(Stored items from a collection)
*****

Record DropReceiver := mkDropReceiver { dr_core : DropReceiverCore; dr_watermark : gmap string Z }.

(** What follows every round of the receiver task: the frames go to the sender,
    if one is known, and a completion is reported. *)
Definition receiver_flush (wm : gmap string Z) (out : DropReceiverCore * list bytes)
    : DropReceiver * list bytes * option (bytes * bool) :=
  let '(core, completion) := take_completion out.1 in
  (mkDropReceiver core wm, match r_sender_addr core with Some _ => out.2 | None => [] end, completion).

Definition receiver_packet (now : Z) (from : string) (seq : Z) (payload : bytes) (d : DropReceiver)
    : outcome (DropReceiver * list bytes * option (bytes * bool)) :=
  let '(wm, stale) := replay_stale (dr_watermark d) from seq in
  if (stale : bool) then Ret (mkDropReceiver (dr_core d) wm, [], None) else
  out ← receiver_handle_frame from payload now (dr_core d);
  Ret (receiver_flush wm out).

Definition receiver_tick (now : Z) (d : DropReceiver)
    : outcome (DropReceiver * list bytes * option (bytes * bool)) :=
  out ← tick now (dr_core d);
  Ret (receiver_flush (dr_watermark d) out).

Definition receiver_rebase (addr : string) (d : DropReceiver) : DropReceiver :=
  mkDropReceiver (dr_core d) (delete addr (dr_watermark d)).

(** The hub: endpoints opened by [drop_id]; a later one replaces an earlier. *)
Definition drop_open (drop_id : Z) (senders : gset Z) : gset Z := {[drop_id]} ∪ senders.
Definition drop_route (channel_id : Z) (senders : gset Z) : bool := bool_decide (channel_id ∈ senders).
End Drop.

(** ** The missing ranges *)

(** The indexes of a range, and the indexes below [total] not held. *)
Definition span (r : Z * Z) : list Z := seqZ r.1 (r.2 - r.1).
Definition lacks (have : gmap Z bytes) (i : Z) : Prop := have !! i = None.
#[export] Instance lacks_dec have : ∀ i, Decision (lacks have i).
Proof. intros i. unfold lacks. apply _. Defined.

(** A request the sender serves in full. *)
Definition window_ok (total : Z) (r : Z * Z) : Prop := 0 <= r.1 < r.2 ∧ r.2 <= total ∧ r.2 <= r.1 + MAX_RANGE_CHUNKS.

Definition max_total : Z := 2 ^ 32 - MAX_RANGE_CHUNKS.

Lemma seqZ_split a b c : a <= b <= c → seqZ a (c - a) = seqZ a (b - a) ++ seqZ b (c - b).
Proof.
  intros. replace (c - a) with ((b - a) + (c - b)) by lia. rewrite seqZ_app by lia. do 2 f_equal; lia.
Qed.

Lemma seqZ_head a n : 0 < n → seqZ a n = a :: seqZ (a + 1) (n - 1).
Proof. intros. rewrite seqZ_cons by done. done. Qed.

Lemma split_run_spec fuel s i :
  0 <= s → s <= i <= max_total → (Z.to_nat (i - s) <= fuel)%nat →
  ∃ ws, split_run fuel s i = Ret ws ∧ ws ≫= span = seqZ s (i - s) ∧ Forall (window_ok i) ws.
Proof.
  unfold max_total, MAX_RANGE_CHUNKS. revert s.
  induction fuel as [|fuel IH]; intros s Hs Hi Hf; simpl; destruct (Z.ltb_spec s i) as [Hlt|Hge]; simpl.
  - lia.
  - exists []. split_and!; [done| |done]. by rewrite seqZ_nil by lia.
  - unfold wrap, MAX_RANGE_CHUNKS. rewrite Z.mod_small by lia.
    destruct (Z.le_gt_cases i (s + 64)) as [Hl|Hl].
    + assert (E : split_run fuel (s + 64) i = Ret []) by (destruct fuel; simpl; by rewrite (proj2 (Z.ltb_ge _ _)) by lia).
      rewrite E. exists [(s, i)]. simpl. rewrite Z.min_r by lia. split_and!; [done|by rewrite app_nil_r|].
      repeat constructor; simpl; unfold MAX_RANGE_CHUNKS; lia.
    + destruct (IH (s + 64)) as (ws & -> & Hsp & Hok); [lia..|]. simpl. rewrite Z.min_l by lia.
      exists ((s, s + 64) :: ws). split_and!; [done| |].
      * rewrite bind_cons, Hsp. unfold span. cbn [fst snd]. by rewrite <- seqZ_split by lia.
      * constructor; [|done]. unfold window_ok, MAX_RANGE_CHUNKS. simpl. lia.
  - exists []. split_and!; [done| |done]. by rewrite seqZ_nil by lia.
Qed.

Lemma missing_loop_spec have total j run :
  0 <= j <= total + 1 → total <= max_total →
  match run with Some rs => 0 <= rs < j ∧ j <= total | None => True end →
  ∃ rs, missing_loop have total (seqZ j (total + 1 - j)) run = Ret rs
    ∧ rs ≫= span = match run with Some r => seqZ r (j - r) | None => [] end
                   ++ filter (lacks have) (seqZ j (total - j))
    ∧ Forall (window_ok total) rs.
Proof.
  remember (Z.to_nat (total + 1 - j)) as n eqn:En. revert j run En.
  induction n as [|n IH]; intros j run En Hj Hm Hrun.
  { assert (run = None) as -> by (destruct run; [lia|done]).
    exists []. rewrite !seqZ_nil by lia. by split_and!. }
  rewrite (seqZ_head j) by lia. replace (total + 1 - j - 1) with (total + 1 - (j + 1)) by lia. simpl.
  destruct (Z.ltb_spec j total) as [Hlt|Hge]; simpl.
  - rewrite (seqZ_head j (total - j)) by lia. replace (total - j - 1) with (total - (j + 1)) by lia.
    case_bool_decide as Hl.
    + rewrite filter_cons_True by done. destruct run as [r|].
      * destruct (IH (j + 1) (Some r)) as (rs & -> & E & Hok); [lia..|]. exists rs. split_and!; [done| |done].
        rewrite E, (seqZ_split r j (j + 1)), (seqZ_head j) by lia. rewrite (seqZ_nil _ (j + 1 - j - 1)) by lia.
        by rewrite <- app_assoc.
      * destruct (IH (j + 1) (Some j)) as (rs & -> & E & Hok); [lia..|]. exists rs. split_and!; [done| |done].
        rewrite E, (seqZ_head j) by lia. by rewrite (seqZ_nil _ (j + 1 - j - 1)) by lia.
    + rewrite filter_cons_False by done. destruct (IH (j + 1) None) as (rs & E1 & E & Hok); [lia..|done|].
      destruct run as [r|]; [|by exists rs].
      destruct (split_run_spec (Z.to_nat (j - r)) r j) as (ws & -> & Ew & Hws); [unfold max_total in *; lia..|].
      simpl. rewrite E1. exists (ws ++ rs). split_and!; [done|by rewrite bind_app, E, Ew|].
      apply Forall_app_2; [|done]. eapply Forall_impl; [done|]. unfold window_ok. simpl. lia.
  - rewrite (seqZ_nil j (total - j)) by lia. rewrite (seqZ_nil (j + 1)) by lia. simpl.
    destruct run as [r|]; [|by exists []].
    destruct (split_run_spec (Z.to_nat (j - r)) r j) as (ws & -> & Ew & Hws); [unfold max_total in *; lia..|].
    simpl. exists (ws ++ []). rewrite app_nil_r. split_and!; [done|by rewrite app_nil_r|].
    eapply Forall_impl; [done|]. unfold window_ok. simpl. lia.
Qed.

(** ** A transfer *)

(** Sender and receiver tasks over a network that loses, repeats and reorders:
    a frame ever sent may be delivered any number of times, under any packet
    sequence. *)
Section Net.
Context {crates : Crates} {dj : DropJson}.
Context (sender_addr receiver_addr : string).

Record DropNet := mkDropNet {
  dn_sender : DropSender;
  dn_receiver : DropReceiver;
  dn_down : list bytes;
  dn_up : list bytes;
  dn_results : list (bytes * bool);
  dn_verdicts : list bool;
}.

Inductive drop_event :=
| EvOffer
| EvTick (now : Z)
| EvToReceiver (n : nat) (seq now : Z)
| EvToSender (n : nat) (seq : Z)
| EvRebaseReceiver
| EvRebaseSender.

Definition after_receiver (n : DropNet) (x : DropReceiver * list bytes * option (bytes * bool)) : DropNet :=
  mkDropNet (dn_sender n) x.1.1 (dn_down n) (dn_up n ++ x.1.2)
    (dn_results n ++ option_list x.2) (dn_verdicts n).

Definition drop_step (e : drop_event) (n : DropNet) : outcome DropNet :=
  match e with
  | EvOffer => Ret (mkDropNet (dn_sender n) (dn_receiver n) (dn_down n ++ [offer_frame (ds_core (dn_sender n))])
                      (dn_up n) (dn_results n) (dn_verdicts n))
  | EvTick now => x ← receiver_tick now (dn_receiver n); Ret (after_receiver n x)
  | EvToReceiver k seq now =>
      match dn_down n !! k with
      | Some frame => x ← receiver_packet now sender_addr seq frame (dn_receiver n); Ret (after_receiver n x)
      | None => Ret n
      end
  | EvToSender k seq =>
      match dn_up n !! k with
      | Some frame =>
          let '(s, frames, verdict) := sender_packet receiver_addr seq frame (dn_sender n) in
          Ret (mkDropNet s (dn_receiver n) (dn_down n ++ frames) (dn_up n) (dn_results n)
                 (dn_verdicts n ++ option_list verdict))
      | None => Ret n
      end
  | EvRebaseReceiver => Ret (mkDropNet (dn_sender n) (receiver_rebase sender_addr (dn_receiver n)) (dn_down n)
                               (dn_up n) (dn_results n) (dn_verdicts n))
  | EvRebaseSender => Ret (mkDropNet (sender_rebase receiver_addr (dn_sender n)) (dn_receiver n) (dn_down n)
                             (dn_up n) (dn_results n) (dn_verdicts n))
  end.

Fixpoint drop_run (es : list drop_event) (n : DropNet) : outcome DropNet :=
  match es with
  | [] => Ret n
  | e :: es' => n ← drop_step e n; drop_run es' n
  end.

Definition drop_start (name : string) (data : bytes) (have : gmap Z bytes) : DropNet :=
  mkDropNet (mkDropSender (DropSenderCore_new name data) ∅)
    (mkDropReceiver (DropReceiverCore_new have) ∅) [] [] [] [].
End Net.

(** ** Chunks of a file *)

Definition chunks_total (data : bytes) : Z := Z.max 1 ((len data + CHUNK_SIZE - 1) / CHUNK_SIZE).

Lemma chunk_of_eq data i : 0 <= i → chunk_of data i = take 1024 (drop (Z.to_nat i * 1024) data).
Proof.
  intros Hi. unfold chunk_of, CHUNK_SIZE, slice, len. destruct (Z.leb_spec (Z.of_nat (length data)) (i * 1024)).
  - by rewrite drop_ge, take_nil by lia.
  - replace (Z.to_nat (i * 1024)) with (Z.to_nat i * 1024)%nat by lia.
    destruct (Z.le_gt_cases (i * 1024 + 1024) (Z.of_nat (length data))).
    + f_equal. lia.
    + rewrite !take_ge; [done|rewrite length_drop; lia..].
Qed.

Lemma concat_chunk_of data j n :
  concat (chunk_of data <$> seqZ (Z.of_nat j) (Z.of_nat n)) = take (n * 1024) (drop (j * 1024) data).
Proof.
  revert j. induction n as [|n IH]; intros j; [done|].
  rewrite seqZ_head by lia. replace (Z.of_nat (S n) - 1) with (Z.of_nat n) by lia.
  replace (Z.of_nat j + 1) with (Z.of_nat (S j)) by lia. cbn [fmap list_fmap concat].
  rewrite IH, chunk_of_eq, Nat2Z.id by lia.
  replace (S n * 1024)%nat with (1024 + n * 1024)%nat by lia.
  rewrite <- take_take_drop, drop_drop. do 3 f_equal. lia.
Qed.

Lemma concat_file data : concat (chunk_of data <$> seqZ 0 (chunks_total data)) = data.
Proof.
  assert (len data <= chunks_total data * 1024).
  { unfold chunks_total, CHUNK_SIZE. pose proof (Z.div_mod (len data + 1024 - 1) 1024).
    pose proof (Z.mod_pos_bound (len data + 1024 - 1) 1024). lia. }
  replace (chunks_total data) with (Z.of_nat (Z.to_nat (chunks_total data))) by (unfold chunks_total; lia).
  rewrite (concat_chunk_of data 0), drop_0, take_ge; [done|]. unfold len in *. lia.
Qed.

*****

Beginning at the line that holds "mkDropNet (mkDropSender (DropSenderCore_new", reproduce each line of the records above down to and including the last one.

  mkDropNet (mkDropSender (DropSenderCore_new name data) ∅)
    (mkDropReceiver (DropReceiverCore_new have) ∅) [] [] [] [].
End Net.

(** ** Chunks of a file *)

Definition chunks_total (data : bytes) : Z := Z.max 1 ((len data + CHUNK_SIZE - 1) / CHUNK_SIZE).

Lemma chunk_of_eq data i : 0 <= i → chunk_of data i = take 1024 (drop (Z.to_nat i * 1024) data).
Proof.
  intros Hi. unfold chunk_of, CHUNK_SIZE, slice, len. destruct (Z.leb_spec (Z.of_nat (length data)) (i * 1024)).
  - by rewrite drop_ge, take_nil by lia.
  - replace (Z.to_nat (i * 1024)) with (Z.to_nat i * 1024)%nat by lia.
    destruct (Z.le_gt_cases (i * 1024 + 1024) (Z.of_nat (length data))).
    + f_equal. lia.
    + rewrite !take_ge; [done|rewrite length_drop; lia..].
Qed.

Lemma concat_chunk_of data j n :
  concat (chunk_of data <$> seqZ (Z.of_nat j) (Z.of_nat n)) = take (n * 1024) (drop (j * 1024) data).
Proof.
  revert j. induction n as [|n IH]; intros j; [done|].
  rewrite seqZ_head by lia. replace (Z.of_nat (S n) - 1) with (Z.of_nat n) by lia.
  replace (Z.of_nat j + 1) with (Z.of_nat (S j)) by lia. cbn [fmap list_fmap concat].
  rewrite IH, chunk_of_eq, Nat2Z.id by lia.
  replace (S n * 1024)%nat with (1024 + n * 1024)%nat by lia.
  rewrite <- take_take_drop, drop_drop. do 3 f_equal. lia.
Qed.

Lemma concat_file data : concat (chunk_of data <$> seqZ 0 (chunks_total data)) = data.
Proof.
  assert (len data <= chunks_total data * 1024).
  { unfold chunks_total, CHUNK_SIZE. pose proof (Z.div_mod (len data + 1024 - 1) 1024).
    pose proof (Z.mod_pos_bound (len data + 1024 - 1) 1024). lia. }
  replace (chunks_total data) with (Z.of_nat (Z.to_nat (chunks_total data))) by (unfold chunks_total; lia).
  rewrite (concat_chunk_of data 0), drop_0, take_ge; [done|]. unfold len in *. lia.
Qed.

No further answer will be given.